2 - Passage
Published online by Cambridge University Press: 24 January 2011
Summary
After his safe arrival at Salem early in the summer of 1629, the Reverend Francis Higginson concluded his journal of the voyage with a summary of five “remarkeable things” concerning his recent trip. “First,” he noted, “through God's blessing our passage was short and speedy,” accomplished in just forty-five days.
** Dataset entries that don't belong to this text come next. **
(** X7. Whether a newline follows a statement depends on the redirects of
    that statement alone: on none of its other fields, and not on redirects
    carried by statements nested in its inner node.  A statement without
    redirects of its own is followed by "; " in a join, whatever its inner
    node is. *)
Theorem newlineAfter_own_redirects :
  forall (node : option Node) (pos : Pos) (negated : bool)
         (assigns : list Assign) (redirs : list Redirect) (background : bool),
    Stmt_newlineAfter (mkStmt node pos negated assigns redirs background)
    = existsb isHeredocOp redirs /\
    (forall (t : Stmt) (rest : list Stmt) (end_ : bool),
        stmtJoinWithEnd
          (mkStmt node pos negated assigns [] background :: t :: rest) end_
        = Stmt_String (mkStmt node pos negated assigns [] background)
            ++ "; " ++ stmtJoinWithEnd (t :: rest) end_) /\
    (forall end_ : bool,
        stmtJoinWithEnd [mkStmt node pos negated assigns [] background] end_
        = Stmt_String (mkStmt node pos negated assigns [] background)).
Proof.
  intros node pos negated assigns redirs background.
  split; [apply Stmt_newlineAfter_existsb|]. split.
  - intros t rest end_. now rewrite stmtJoinWithEnd_two.
  - intros end_. rewrite stmtJoinWithEnd_one. simpl. apply append_nil_r.
Qed.

(** The here-document inside a binary expression does not reach the
    separator after the expression. *)
Example heredoc_inside_BinaryExpr :
  stmtJoin [andHeredocStmt; cmdStmt ["b"]] = "a && cat <<EOF; b".
Proof. reflexivity. Qed.
(** C9. The copy and the share handler never throw, and a click on their
    buttons records no unhandled error; when an image exists and the copy
    (resp. the share, on a browser that has it) is rejected, the handler
    emits exactly one notice, [Copy Failed] (resp. [Share Failed]); when
    [navigator.share] is missing the share handler does nothing at all. *)
Theorem copy_share_failures_are_notices :
  forall (p : Platform) (f : FormState) (a : App),
    (fst (copyQR p f a) = Ok tt /\ fst (shareQR p f a) = Ok tt)
    /\ (uncaught (step (ClickCopy p) a) = uncaught a
        /\ uncaught (step (ClickShare p) a) = uncaught a)
    /\ (truthy (qrCode f) = true -> copy_fails p f = true ->
        notices (outbox (snd (copyQR p f a)))
        = notices (outbox a) ++ [copyFailedToast])
    /\ (truthy (qrCode f) = true -> has_share p = true ->
        share_fails p f = true ->
        notices (outbox (snd (shareQR p f a)))
        = notices (outbox a) ++ [shareFailedToast])
    /\ (has_share p = false -> shareQR p f a = (Ok tt, a)).
Proof.
  intros p f a.
  split; [split; [apply copyQR_returns | apply shareQR_returns]|].
  split.
  { unfold step. destruct (unmounted a); [split; reflexivity|].
    rewrite !click_returns by (apply copyQR_returns || apply shareQR_returns).
    split.
    - unfold copyQR. destruct (truthy (qrCode (form a))); [|reflexivity].
      unfold Act.try_catch, Act.bind, Act.await.
      destruct (fetch p _) as [r|]; [|reflexivity].
      destruct (blob p r) as [b|]; [|reflexivity]. cbn.
      destruct (clipboard_write p _); reflexivity.
    - unfold shareQR.
      destruct (has_share p && truthy (qrCode (form a))); [|reflexivity].
      unfold Act.try_catch, Act.bind, Act.await.
      destruct (fetch p _) as [r|]; [|reflexivity].
      destruct (blob p r) as [b|]; [|reflexivity]. cbn.
      destruct (share p _); reflexivity. }
  split; [|split].
  - intros Hq Hf. unfold copyQR, copy_fails in *. rewrite Hq.
    unfold Act.try_catch, Act.bind, Act.await, Act.toast, Act.emit.
    destruct (fetch p (qrCode f)) as [r|];
      [|cbn; now rewrite notices_app].
    destruct (blob p r) as [b|]; [|cbn; now rewrite notices_app].
    cbn. destruct (clipboard_write p _); [discriminate|].
    cbn. rewrite !notices_app. cbn. now rewrite app_nil_r.
  - intros Hq Hs Hf. unfold shareQR, share_fails in *. rewrite Hq, Hs.
    cbn [andb].
    unfold Act.try_catch, Act.bind, Act.await, Act.toast, Act.emit.
    destruct (fetch p (qrCode f)) as [r|];
      [|cbn; now rewrite notices_app].
    destruct (blob p r) as [b|]; [|cbn; now rewrite notices_app].
    cbn. destruct (share p _); [discriminate|].
    cbn. rewrite !notices_app. cbn. now rewrite app_nil_r.
  - intros Hs. unfold shareQR. now rewrite Hs.
Qed.
Definition Unsubscribe (t : Topic) (h : Heap) (subscriberID : string)
  : Topic * Heap * option TopicError :=
  match subscribers t !! subscriberID with
  | None => (t, h, Some ErrSubscriberNotFound)
  | Some p =>
      (mkTopic (name t) (tenantID t) (delete subscriberID (subscribers t)) (recentCache t)
         (messagesPublished t) (totalSubscribers t) (createdAt t),
       match h !! p with
       | Some sub => <[p := Sub.Close sub]> h
       | None => h
       end,
       None)
  end.

Definition GetSubscriberCount (t : Topic) : Z := Z.of_nat (size (subscribers t)).

End Topic.

(** ** TopicManager (internal/core/topic_manager.go) *)

Module TopicManager.

(** The buffer manager is shared by pointer; its state is kept here, where
    it is changed.  The throttler is only fed by the monitor loop. *)
Record TopicManager := mkTM {
  bufferManager : Buffer.AddaptiveBufferManager;
  topics        : gmap string Topic.Topic
}.

Inductive ManagerError :=
| ErrManagerTenantMismatch
| ErrTopicNotFound
| ErrTopic (e : Topic.TopicError).

Definition NewTopicManager (buffer : Buffer.AddaptiveBufferManager) : TopicManager :=
  mkTM buffer ∅.

Definition makeTopicKey (tenantID topicName : string) : string :=
  tenantID +:+ ":" +:+ topicName.
Lemma calibrated_x_inverted cfg p :
  swap_xy_ cfg = false -> invert_x_ cfg = true ->
  0 <= x p <= display_width_ cfg -> display_width_ cfg < 2 ^ 31 ->
  x (apply_calibration cfg p) = display_width_ cfg - x p.
Proof.
  intros Hs Hi Hx HW. unfold apply_calibration. cbn [x]. rewrite Hs, Hi.
  rewrite wrap_s32_small by lia. apply clamp_id. lia.
Qed.

(** X13.  Gestures are classified on calibrated coordinates.  On a display
    configured with [invert_x] (and no [swap_xy]), a contact whose second
    sample lies more than 30 raw units to the RIGHT of its first fires the
    swipe-LEFT trigger, and only that trigger. *)
Theorem inverted_display_reverses_swipe cfg s t1 p1 m1 t2 p2 m2 :
  source_driver_ cfg = true ->
  swap_xy_ cfg = false -> invert_x_ cfg = true ->
  on_swipe_left_ cfg = true ->
  display_width_ cfg < 2 ^ 15 ->
  0 <= x p1 <= display_width_ cfg -> 0 <= x p2 <= display_width_ cfg ->
  state_ s = STATE_IDLE ->
  is_sleeping_ s = false ->
  ignore_next_release_ s = false ->
  within_timeout cfg (last_activity_time_ s) [t1; t2] = true ->
  SWIPE_THRESHOLD < x p2 - x p1 ->
  triggers (snd (run cfg [(t1, p1 :: m1); (t2, p2 :: m2)] s)) = [OnSwipeLeft] /\
  state_ (fst (run cfg [(t1, p1 :: m1); (t2, p2 :: m2)] s)) = STATE_DRAGGING.
Proof.
  intros Hsrc Hswap Hinv Hleft HW Hx1 Hx2 Hst Hsl Htrap Hgaps Hmove.
  cbn [within_timeout] in Hgaps.
  apply andb_prop in Hgaps as [Hgap1 Hgaps].
  apply andb_prop in Hgaps as [Hgap2 _].
  apply Z.leb_le in Hgap1, Hgap2.
  rewrite run_cons.
  rewrite (awake_touch_tick cfg t1 p1 m1 s Hsrc Hsl Htrap Hgap1).
  rewrite (first_sample_starts_gesture cfg t1 _ _ Hst). cbn [fst snd app].
  rewrite run_one.
  set (s1 := start_gesture t1 (apply_calibration cfg p1)
               (set_last_activity_time t1 s)).
  assert (Hsx : start_x_ (set_last_activity_time t2 s1)
                = display_width_ cfg - x p1).
  { unfold s1. cbn [start_x_ set_last_activity_time start_gesture].
    rewrite calibrated_x_inverted by (assumption || lia).
    unfold wrap_s16. rewrite Z.mod_small by lia. lia. }
  assert (Hd : x (apply_calibration cfg p2)
               - start_x_ (set_last_activity_time t2 s1)
               = x p1 - x p2).
  { rewrite Hsx, calibrated_x_inverted by (assumption || lia). lia. }
  rewrite (awake_touch_tick cfg t2 p2 m2 s1 Hsrc Hsl Htrap Hgap2).
  rewrite (process_gestures_pending cfg t2 (apply_calibration cfg p2)
             (set_last_activity_time t2 s1) eq_refl)
    by (rewrite Hd; lia).
  rewrite Hd. unfold SWIPE_THRESHOLD in *.
  destruct (Z.ltb_spec 30 (Z.abs (x p1 - x p2))); [|lia].
  destruct (Z.ltb_spec 0 (x p1 - x p2)); [lia|].
  rewrite Hleft. split; reflexivity.
Qed.
(** X20: an [initialize] that completes does exactly this, in this
    order: it asks the file system whether the credential directory
    exists and makes it if and only if the answer is no, reads the
    credentials, creates a socket from the credentials it read, stores
    the socket it was given as the session handle, registers the three
    listeners on that socket, and clears the [initializing] flag; it
    writes no other field. *)
Theorem initialize_success st w :
  socket st = None ->
  initializing st = false ->
  let x := run env initialize st w in
  result x = Returned tt ->
  exists present auth s st1 st2 st3 st4,
    trace x =
      EvDo (ConsoleLog (lit "[WhatsApp] Initializing with Baileys..."))
      :: EvCall AuthDirExists present st1
      :: (if present : bool then []
          else [EvCall AuthDirMkdir (Returned tt) st2])
      ++ [EvCall UseMultiFileAuthState (Returned auth) st3;
          EvCall (MakeWASocket auth) (Returned s) st4;
          EvDo (EvOn s (lit "creds.update") LSaveCreds);
          EvDo (EvOn s (lit "connection.update") LConnectionUpdate);
          EvDo (EvOn s (lit "messages.upsert") LMessagesUpsert)] /\
    final x = set_initializing false (set_socket (Some s) st4).
Proof.
  intros Hs Hi. unfold initialize, get, modify, perform, ask, call, bind, ret.
  simpl. rewrite Hs, Hi. simpl.
  destruct (env AuthDirExists _ _) as [[present st1] w1]; simpl.
  destruct present; simpl.
  - destruct (env UseMultiFileAuthState _ _) as [[[auth|e] st2] w2]; simpl;
      [|discriminate].
    destruct (env (MakeWASocket auth) _ _) as [[[s|e] st3] w3]; simpl;
      [|discriminate].
    intros _. exists true, auth, s, st1, st1, st2, st3. auto.
  - destruct (env AuthDirMkdir _ _) as [[[[]|e] st2] w2]; simpl; [|discriminate].
    destruct (env UseMultiFileAuthState _ _) as [[[auth|e] st3] w3]; simpl;
      [|discriminate].
    destruct (env (MakeWASocket auth) _ _) as [[[s|e] st4] w4]; simpl;
      [|discriminate].
    intros _. exists false, auth, s, st1, st2, st3, st4. auto.
Qed.

(** X21: on a connection-open event the service becomes connected, the
    cached pairing code is dropped (so the reported status carries
    none), the last event emitted is ["ready"], and the phone number
    becomes the user part of the id the socket reports for its user;
    when there is no session handle or the socket reports no user, the
    phone number is left as it was. *)
Theorem connection_open_status loggedOut u st w :
  connection u = Some ConnOpen ->
  undisturbed env ->
  let x := run env (on_connection_update loggedOut u) st w in
  result x = Returned tt /\
  connected (getStatus (final x)) = true /\
  qrCode (final x) = None /\
  status_qrCode (getStatus (final x)) = None /\
  socket (final x) = socket st /\
  (exists before, emitted (trace x) = before ++ [(lit "ready", None)]) /\
  phoneNumber (getStatus (final x)) =
    match user_ids (trace x) with
    | Some id :: _ => Some (split0 at_sign (split0 colon id))
    | _ => phoneNumber (status st)
    end.
Proof.
  intros Hc Hund.
  unfold on_connection_update, getStatus, get, modify, perform, ask, bind, ret.
  rewrite Hc.
  destruct (truthy_opt (qr u)); simpl.
  all: destruct (socket st) as [s|] eqn:Hs; simpl.
  all: try undisturbed_answer Hund.
  all: try (destruct x as [id|]; simpl).
  all: rewrite ?Hs.
  all: repeat split; auto.
  all: first [ now exists [] | now eexists [_] ].
Qed.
Second, the voyage was “comfortable and easie for the most part”; Higginson and his fellow passengers on the Talbot encountered few “stormie and rough seas, saving one night only.” Third, most of the emigrants remained healthy during their weeks at sea, avoiding “the great contagion of the scurvy and other maledictions, which in other passages to other places had taken away the lives of many.” One seaman and two children – including the minister's own daughter – had died, but the former had been a “wicked fellow that scorned at fasting and prayers,” and the two children had both been “very sickly … and not likely to have lived long, if they had not gone to sea.” Fourth, Higginson found the voyage to be “both pleasurable and profitable,” for he and the other passengers were able to appreciate God's glory more fully as they beheld strange fish and other “wonders of the Lord in the deepe waters” that they had never before seen. Finally, Higginson marveled at the fact that “we had a pious and christianlike passage; for I suppose passengers shall seldom find a company of more religious, honest, and kynd seamen than we had.”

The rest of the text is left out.